Evaluation of Serum Angiopoietin-2 in Children and Adolescents with Sickle Cell Disease: Relation to Sickle Vasculopathy and Carotid Intima Media Thickness

Abstract

SUMMARY S ickle cell disease (SCD) is one of the most common severe monogenic disorders in the world. Hemoglobin polymerisation, leading to erythrocyte rigidity and vaso-occlusion, is central to the pathophysiology of this disease, although the importance of chronic anemia, hemolysis, and vasculopathy has been established. SCD patients may experience a variety of clinical complications attributed to anemia, hemolysis, and iron overload. Angiopoietin-2 (Ang-2) is expressed primarily in the vascular endothelium at sites of vascular remodeling. It acts by binding to the endothelium-specific receptor tyrosine kinase 2 (Tie-2). The Ang/Tie system tightly controls the endothelial phenotype during angiogenesis and vascular inflammation. Hypoxia-induced angiogenesis may play an important role in the pathophysiology of SCD patients.
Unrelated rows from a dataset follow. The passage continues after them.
(** * Government job form analysis backend: last-date / organization
      inference and the AI-extraction validation pipeline

    Shallow embedding of [backend/app.py].  Python [str] values are Rocq
    strings over the 7-bit ASCII alphabet; case mapping leaves every other
    byte unchanged.  Python dictionaries are [gmap string _], the set of
    processed organizations is a [gset string], exceptions are values of
    [exn] threaded through an error monad, and the external services (PDF
    reader, completion service, [json.loads], float formatting, the clock)
    are parameters of the development. *)

From Stdlib Require Import Ascii String ZArith List Lia Bool Arith.
From Stdlib Require Import Sorting.Sorted Sorting.Permutation.
From stdpp Require Import base gmap strings list.

Local Open Scope list_scope.
Set Warnings "-register-all,-abstract-large-number".

(** String concatenation computes under [simpl] in this development. *)
#[local] Arguments String.append !_ _ : simpl nomatch.

(** ** Python string primitives *)

Module PyStr.

Definition code (c : ascii) : nat := nat_of_ascii c.

(** [str.isspace] on ASCII: TAB..CR, FS..US and the blank. *)
Definition is_space (c : ascii) : bool :=
  let n := code c in
  ((9 <=? n) && (n <=? 13)) || ((28 <=? n) && (n <=? 32)).

Definition is_digit (c : ascii) : bool :=
  let n := code c in (48 <=? n) && (n <=? 57).

Definition is_upper (c : ascii) : bool :=
  let n := code c in (65 <=? n) && (n <=? 90).
(** * AndroidShellHolder: lifecycle of the shell on Android

    A shallow embedding of [shell/platform/android/android_shell_holder.cc].

    The holder owns a [ThreadHost] with the UI, GPU and IO threads, a
    [Shell] and a pthread key whose destructor detaches a thread from the
    Java VM.  Its methods post closures to the message loops of these
    threads.  The embedding keeps

    - the message loops as a finite map from threads to lists of pending
      tasks, in posting order;
    - the closures as the constructors of [Task], one per lambda of the
      source, each carrying what the lambda captures;
    - objects reachable through [fml::WeakPtr] in a heap, so that a weak
      pointer is tested against what is alive when the test runs;
    - [FXL_CHECK], [FXL_DCHECK] and null dereferences as crashes of an
      error monad;
    - the answers of the operating system and of the engine as an
      environment of oracles. *)

From stdpp Require Import gmap strings list fin_maps pretty.
From Stdlib Require Import ZArith.

Open Scope Z_scope.

(** ** Threads and task runners *)

(** The roles of [ThreadHost::Type]. *)
Inductive Role := Platform | UI | GPU | IO.

Global Instance Role_eq_dec : EqDecision Role.
Proof. solve_decision. Defined.

Global Instance Role_countable : Countable Role.
Proof.
  apply (inj_countable'
    (λ r, match r with Platform => 0%nat | UI => 1%nat | GPU => 2%nat | IO => 3%nat end)
    (λ n, match n with 0%nat => Platform | 1%nat => UI | 2%nat => GPU | _ => IO end)).
  by intros [].
Defined.

(** A thread is either a thread of the embedder (the Android main thread
    that constructs the holder, for one) or a thread started by a
    [ThreadHost] from a name prefix and a role. *)
Inductive ThreadId :=
  | EmbedderThread (n : N)
  | HostedThread (name_prefix : string) (role : Role).

Global Instance ThreadId_eq_dec : EqDecision ThreadId.
Proof. solve_decision. Defined.

Global Instance ThreadId_countable : Countable ThreadId.
Proof.
  apply (inj_countable'
    (λ t, match t with
          | EmbedderThread n => inl n
          | HostedThread p r => inr (p, r)
          end)
    (λ x, match x with
          | inl n => EmbedderThread n
          | inr (p, r) => HostedThread p r
          end)).
  by intros [].
Defined.
(** * pytket-service: the HTTP handlers of [app/routes.py]

    A shallow embedding of the three request handlers of the service
    ([transpile_circuit], [execute_circuit], [get_result]) and the
    properties of the compilation convergence loop and of the job/result
    lifecycle that follow from the code.

    Conventions of the embedding:
    - a Python call that may raise returns a [fallible]: [Ok v] or [Raise e];
    - a Flask view ends in an [outcome]: a response that was built and
      returned, an [abort(code)], or an exception nobody caught (which Flask
      answers with status 500);
    - calls to collaborators that live outside [routes.py] (the tket
      handler, the implementation handler, the logger) are recorded, in
      order, in a list of [event]s, so that "was never called" and "was
      called before" are statements about that list;
    - the result table and the job queue are explicit state. *)

From Stdlib Require Import ZArith String Ascii List Lia Bool.
From stdpp Require Import base option gmap strings list.
Import ListNotations.

Open Scope string_scope.
Open Scope list_scope.
Open Scope Z_scope.

Set Warnings "-register-all".

(** ** Python values, exceptions and HTTP outcomes *)

(** A JSON value as [request.json] and [jsonify] see it.  An object literal
    keeps the order in which the source writes its keys. *)
Inductive json : Type :=
  | JNull
  | JBool (b : bool)
  | JNum (n : Z)
  | JStr (s : string)
  | JArr (items : list json)
  | JObj (fields : list (string * json)).

(** The exceptions the handlers can meet.  [HTTPException code] is what
    [flask.abort(code)] raises; like the others it derives from Python's
    [Exception], so a bare [except Exception] catches it. *)
Inductive exn : Type :=
  | UnsupportedGateException (gate : string)
  | TooManyQubitsException
  | HTTPException (code : Z)
  | KeyError (key : string)
  | AttributeError (msg : string)
  | TypeError (msg : string)
  | IntegrityError (key : string)
  | OtherException (msg : string).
Therefore, we determined the levels of ang-2 in young SCD patients and assessed its relation to markers of hemolysis, iron overload and vascular complications including retinopathy as well as carotid intima media thickness (CIMT). This study included 40 SCD patients (16 males and 24 females) recruited from the regular attendants of the Pediatric Hematology Clinic, Pediatric Hospital, Ain Shams University.